Platero believes this design was necessary to imagine a built space where people could remember, reflect, and mourn. “Monuments, too, mark our shared cultural and emotional milestones,” he says. “By creating a memorial capable of activating senses and memories in this way, we can remind our visitors—as the pandemic has—that we as human beings are subordinate to nature and not the other way around.”

First Memorial for Covid-19 Victims

World Memorial to the Pandemic (Design by Gómez Platero Architecture & Urbanism)
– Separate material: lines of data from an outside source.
(** * geoip2: the request/response pipeline of the MaxMind GeoIP2 client

    A shallow embedding of [geoip2.go] (package [geoip2]) and the
    properties of its lookup pipeline.

    The Go file depends on three kinds of things that are not part of it:
    - the standard library ([net/http], [net/url], [encoding/json],
      [io/ioutil], [context]);
    - the declarations of the package's own types [Response] and [Error],
      which live in another file of the package;
    - the transport, a function value stored in the client.

    The first two are collected in the class [Externals]; every function of
    [geoip2.go] is defined over an arbitrary instance of it.  The module
    [Mem] gives one instance (in-memory bodies, a JSON reader) on which
    the pipeline can be run. *)

From Stdlib Require Import String Ascii List ZArith NArith Bool Lia.
Import ListNotations.

Local Open Scope string_scope.
Local Open Scope Z_scope.

Set Implicit Arguments.

(** ** Values of the Go runtime *)

(** [context.Context] is an interface: a value of it is either [nil] or one
    of the implementations of package [context].  [backgroundCtx] is the
    value returned by [context.Background()]: it is never cancelled and has
    no deadline.  [cancelCtx] stands for the contexts derived with
    [WithCancel], [WithDeadline] and [WithTimeout]. *)
Inductive ContextImpl : Type :=
| backgroundCtx : ContextImpl
| cancelCtx (parent : ContextImpl) (id : nat) : ContextImpl.

Definition Context : Type := option ContextImpl.

Definition nilContext : Context := None.

Definition context_Background : Context := Some backgroundCtx.

Definition cancellable (c : ContextImpl) : bool :=
  match c with
  | backgroundCtx => false
  | cancelCtx _ _ => true
  end.

(** [*http.Request], reduced to what [fetch] sets: the method, the target
    the request was created for, and the header lines in the order in which
    they were set. *)
Record Request : Type := mkRequest {
  Method : string;
  URL : string;
  Header : list (string * string)
}.

(** [http.Response] over a body stream of type [B].  A response has a body
    here: a non-nil response whose [Body] is nil, which a transport could
    make by hand and on which line 89 panics, is not among these values. *)
Record HttpResponse (B : Type) : Type := mkHttpResponse {
  StatusCode : Z;
  Body : B
}.

(** The fields of the package's [Error] struct that [fetch] touches. *)
Record Error : Type := mkError {
  HTTPStatus : Z;
  Err : string
}.

(** Go's [error] interface, by the dynamic types that reach [fetch]:
    errors made by the libraries (URL parsing, the transport, body reads,
    JSON decoding), the value built by [fmt.Errorf], and the package's
    [Error] struct returned as an [error]. *)
Inductive error : Type :=
| libError (text : string)
| errorString (text : string)
| serviceError (v : Error).

(** A Go [(x, err)] pair with a nilable [err]. *)
Definition errOr (A : Type) : Type := (A * option error)%type.

(** What a transport hands back: a response pointer and an error, both
    nilable. *)
Definition TransportResult (B : Type) : Type :=
  (option (HttpResponse B) * option error)%type.

(** ** What [geoip2.go] takes from outside *)

Class Externals : Type := {
  (** the body stream of an HTTP response ([io.ReadCloser]) *)
  BodyT : Type;
  (** the package's [Response] struct and its zero value [Response{}] *)
  Response : Type;
  Response_zero : Response;
  (** the [Error()] method of the package's [Error] struct *)
  Error_Error : Error -> string;
  (** [*http.Client], [http.DefaultClient] and the method [Do] *)
  Client : Type;
  http_DefaultClient : Client;
  Client_Do : Client -> Request -> TransportResult BodyT;
  (** the failure of [url.Parse] on a target, [None] when it parses *)
  url_Parse_error : string -> option error;
  (** [ioutil.ReadAll] on a body stream *)
  ioutil_ReadAll : BodyT -> errOr string;
  (** [json.NewDecoder(bytes.NewBuffer(buf)).Decode(&v)] for [v : Error]:
      the value left in [v], and the error *)
  json_Decode_Error : string -> Error -> errOr Error;
  (** Modelled from the spec: the declaration of [Error] is not in
      [geoip2.go].  The spec has the error carry "the decoded fields plus
      the HTTP status": [HTTPStatus] is bound to no JSON key, so decoding
      never writes it. *)
  json_Decode_Error_HTTPStatus :
    forall buf v, HTTPStatus (fst (json_Decode_Error buf v)) = HTTPStatus v;
  (** [json.NewDecoder(body).Decode(&response)] for [response : Response]
      works in two steps.  [Decoder.readValue] reads one JSON value off the
      stream and checks it; it fails on a read error and on text that is not
      JSON.  [unmarshal] then stores the value into the target; it can fail on
      a value that does not fit the target, after it wrote part of it. *)
  JsonValue : Type;
  json_readValue : BodyT -> JsonValue + error;
  json_unmarshal_Response : JsonValue -> Response -> errOr Response
}.

(** [Decode] returns the error of [readValue] before it touches the target. *)
Definition json_Decode_Response {X : Externals} (body : BodyT) (target : Response)
  : errOr Response :=
  match json_readValue body with
  | inr err => (target, Some err)
  | inl v => json_unmarshal_Response v target
  end.

(** ** [encoding/base64]

    [base64.StdEncoding.EncodeToString], as [SetBasicAuth] uses it: three
    bytes are packed into a 24-bit value and cut into four 6-bit digits;
    a last group of one or two bytes is padded with ['=']. *)

Definition encodeStd : string :=
  "ABCDEFGHIJKLMNOPQRSTUVWXYZabcdefghijklmnopqrstuvwxyz0123456789+/".

Definition enc (i : N) : ascii :=
  match String.get (N.to_nat i) encodeStd with
  | Some c => c
  | None => "="%char
  end.

Definition sextet (val : N) (shift : N) : ascii :=
  enc (N.land (N.shiftr val shift) 63).

Fixpoint base64_EncodeToString (src : string) : string :=
  match src with
  | EmptyString => EmptyString
  | String a EmptyString =>
      let val := N.shiftl (N_of_ascii a) 16 in
      String (sextet val 18) (String (sextet val 12)
        (String "="%char (String "="%char EmptyString)))
  | String a (String b EmptyString) =>
      let val := N.lor (N.shiftl (N_of_ascii a) 16) (N.shiftl (N_of_ascii b) 8) in
      String (sextet val 18) (String (sextet val 12)
        (String (sextet val 6) (String "="%char EmptyString)))
  | String a (String b (String c rest)) =>
      let val := N.lor (N.lor (N.shiftl (N_of_ascii a) 16)
                              (N.shiftl (N_of_ascii b) 8)) (N_of_ascii c) in
      String (sextet val 18) (String (sextet val 12)
        (String (sextet val 6) (String (sextet val 0)
          (base64_EncodeToString rest))))
  end.

(** [base64.StdEncoding.DecodeString], which the service applies to the
    header: four digits make a 24-bit value that is cut into three bytes;
    padding may only end the text.  (Line breaks, which Go skips, are
    refused here.) *)

(** position of [c] in the alphabet *)
Fixpoint indexOf (c : ascii) (alphabet : string) : option N :=
  match alphabet with
  | EmptyString => None
  | String x r =>
      if Ascii.eqb c x then Some 0%N
      else option_map N.succ (indexOf c r)
  end.

Definition decodeMap (c : ascii) : option N := indexOf c encodeStd.

Definition byte (n : N) : ascii := ascii_of_N (N.land n 255).

Definition quantum (d0 d1 d2 d3 : N) : N :=
  N.lor (N.lor (N.lor (N.shiftl d0 18) (N.shiftl d1 12)) (N.shiftl d2 6)) d3.

Fixpoint base64_DecodeString (s : string) : option string :=
  match s with
  | EmptyString => Some EmptyString
  | String c0 (String c1 (String c2 (String c3 rest))) =>
      match decodeMap c0, decodeMap c1 with
      | Some d0, Some d1 =>
          if Ascii.eqb c2 "=" then
            if Ascii.eqb c3 "=" then
              match rest with
              | EmptyString =>
                  let val := quantum d0 d1 0 0 in
                  Some (String (byte (N.shiftr val 16)) EmptyString)
              | _ => None
              end
            else None
          else
            match decodeMap c2 with
            | None => None
            | Some d2 =>
                if Ascii.eqb c3 "=" then
                  match rest with
                  | EmptyString =>
                      let val := quantum d0 d1 d2 0 in
                      Some (String (byte (N.shiftr val 16))
                              (String (byte (N.shiftr val 8)) EmptyString))
                  | _ => None
                  end
                else
                  match decodeMap c3 with
                  | None => None
                  | Some d3 =>
                      let val := quantum d0 d1 d2 d3 in
                      match base64_DecodeString rest with
                      | None => None
                      | Some out =>
                          Some (String (byte (N.shiftr val 16))
                                  (String (byte (N.shiftr val 8))
                                     (String (byte val) out)))
                      end
                  end
            end
      | _, _ => None
      end
  | _ => None
  end.

Section Pipeline.

Context {X : Externals}.

(** The method [Error()] of an [error] value, as [%v] and [%s] print it. *)
Definition error_text (e : error) : string :=
  match e with
  | libError t => t
  | errorString t => t
  | serviceError v => Error_Error v
  end.

(** [fmt.Errorf] returns an error whose text is the formatted string. *)
Definition fmt_Errorf (formatted : string) : error := errorString formatted.

(** [http.NewRequest(method, url, nil)]: the target is parsed; a target that
    does not parse is the only failure for the method ["GET"]. *)
Definition http_NewRequest (method url : string) : Request + error :=
  match url_Parse_error url with
  | Some err => inr err
  | None => inl (mkRequest method url [])
  end.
Monuments dedicated to the dead have been around for millennia, so this idea of building a memorial isn’t new. But while this particular design is in its early stages of being conceptualized, there are many monuments across the world that are being torn down. In 2020, in particular, there has been an uprising of concerns over confederate statues in the United States that celebrate individuals with complicated and increasingly problematic histories. In order to understand why the demand to take these monuments down is important and what this means for the future, we have to look back and recognize why we have monuments in the first place.

 

Why Do We Have Monuments?

Monuments are fundamental to the human experience—they allow us to remember our past, express the values of our culture, and sometimes to even oppress with a constant reminder of a difficult history or societal expectation. Aside from burial sites and temples, some of the oldest structures in the world are memorials to the dead. Monuments or commemorative statues are types of memorials that often pay homage to individuals. The statue is often built in the likeness of the person it’s commemorating. Each monument serves as a physical representation of a memory that is celebrated. This can be especially problematic with time, as what was once celebrated is eventually reexamined, criticized, and potentially vilified.

 

How Confederate Statues Are Making Architects Rethink Monuments

Confederate Monument

Nathan Bedford Forrest Monument (Photo: Stock Photos from Suzanne C. Grim/Shutterstock)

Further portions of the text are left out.